FORMER Green Party leader Natalie Bennett has slammed Avanti West Coast after boarding her morning rush hour train to find the carriage completely empty.
Bennett boarded the train from London Euston to Manchester on Tuesday morning at a whopping price of £120 with Trainline’s SplitSave feature – which would have cost £180 otherwise.
Upon walking through the carriage though, the 58-year-old found rows of seats deserted despite being at a time of day that many Brits would be expected to be travelling to work.
The Green Party peer, outraged at the “wildly unaffordable” tickets and the mass of empty seats, has now lashed out at train operator Avanti West Coast, demanding that railways be run “for public good, not private profit”.
An image of carriage C on Bennett’s train shows it completely deserted, with every seat empty and not another passenger in shot.
The rows of empty seats stretch the length of the carriage with upwards of twenty of the blue upholstered chairs left deserted.
The picture was snapped ten minutes after departure, meaning Natalie was likely given the whole carriage to herself for at least a portion of the more than two-hour journey to Manchester.

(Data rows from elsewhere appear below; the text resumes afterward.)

(** A format string in parsed form: literal text and replacement fields
    [{name}].  Conversions and format specifications do not occur in the
    templates of the scripts and are not represented. *)
Inductive Segment :=
| Lit (text : string)
| Field (name : string).

Definition Template := list Segment.

(** The configuration document.  Keys read with [cfg[...]] are fields; keys
    read with [.get] are optional. *)
Record Identity := {
  first_name : string;
  last_name : string;
  email : string;
  phone : string;
  portfolio_url : option string;
  linkedin_url : option string
}.

Record EmailCfg := {
  from_name : option string;
  username : string;
  app_password : string;
  smtp_host : string;
  smtp_port : Z;
  subject : option Template;
  body_template : Template;
  attachments : option (list string)
}.

Record Selectors := {
  sel_name : list string;
  sel_email : list string;
  sel_phone : list string;
  sel_message : list string;
  sel_cv_upload : list string;
  sel_letter_upload : list string;
  sel_flyer_upload : list string;
  sel_submit : list string
}.

Record FormsCfg := {
  enabled : bool;
  headless : option bool;
  timeout_ms : option Z;
  min_delay_s : option Z;
  max_delay_s : option Z;
  selectors : Selectors;
  message_template : string
}.

Record Cfg := {
  identity : Identity;
  files : gmap string string;
  email_cfg : EmailCfg;
  forms : FormsCfg;
  output_csv : string
}.

(** What [msg.add_attachment] receives. *)
Record Attachment := {
  att_data : list Byte.byte;
  att_maintype : string;
  att_subtype : string;
  att_filename : string
}.

(** The [EmailMessage] under construction: the three headers, the text
    content and the attached parts in order. *)
Record EmailMessage := {
  msg_from : string;
  msg_to : option string;
  msg_subject : string;
  msg_content : string;
  msg_attachments : list Attachment
}.

(** One row of the activity log, in the column order of [append_log]. *)
Record LogEntry := {
  timestamp : string;
  log_company : string;
  channel : string;
  target : string;
  status : string;
  details : string
}.

(** ** The trace *)

(** Everything observable, oldest first.  The first four constructors mark
    the entry into a function of the scripts; the others are calls that leave
    the program, with what came back ([None]: the call returned). *)
Inductive Event :=
| EvProcessCompany (comp : Company)
| EvBuildEmail (comp : Company)
| EvSendEmail (msg : EmailMessage)
| EvFillForm (comp : Company)
| EvPrint (line : string)
| EvAppendLog (path : string) (row : LogEntry)
| EvSmtp (host : string) (port : Z) (user : string) (msg : EmailMessage) (r : option exn)
| EvLaunch (headless : bool) (r : option exn)
| EvNewPage (r : option exn)
| EvSetTimeout (ms : Z) (r : option exn)
| EvGoto (url : option string) (r : option exn)
| EvClick (sel : string) (timeout : option Z) (r : option exn)
| EvCount (sel : string) (r : result Z)
| EvFill (sel : string) (text : string) (r : option exn)
| EvSetInputFiles (sel : string) (path : string) (r : option exn)
| EvContent (r : result string)
| EvClose (r : option exn)
| EvDelay (min_s max_s : Z).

Bennett, who is a member of the House of Lords, took to social media just moments later on Tuesday to share the snap.
She wrote: “Note to Avanti West Coast – if you make your tickets wildly unaffordable, no one takes the train. 8:33[am] to Manchester out of Euston, carriage C.
“We need to run the railways for public good not private profit.”
Bennett received an outpouring of support with her post gathering over 18,000 likes and more than 780 comments.
One user said: “It’s not like you’re paying the money for a good service too, their trains are delayed 95% of the time.”
Another added: “They still make a fortune from Tory funding full or empty. Bring it back in our hands.”
A third commented: “No one does anything if there isn’t profit in it unfortunately.”
Another wrote: “The market certainly isn’t working. But also trains arriving in London mid-morning is an indicator for the economy, and this looks really bad.”
A fifth replied: “There is no profit in an empty train. Whatever this is, it is not capitalism.”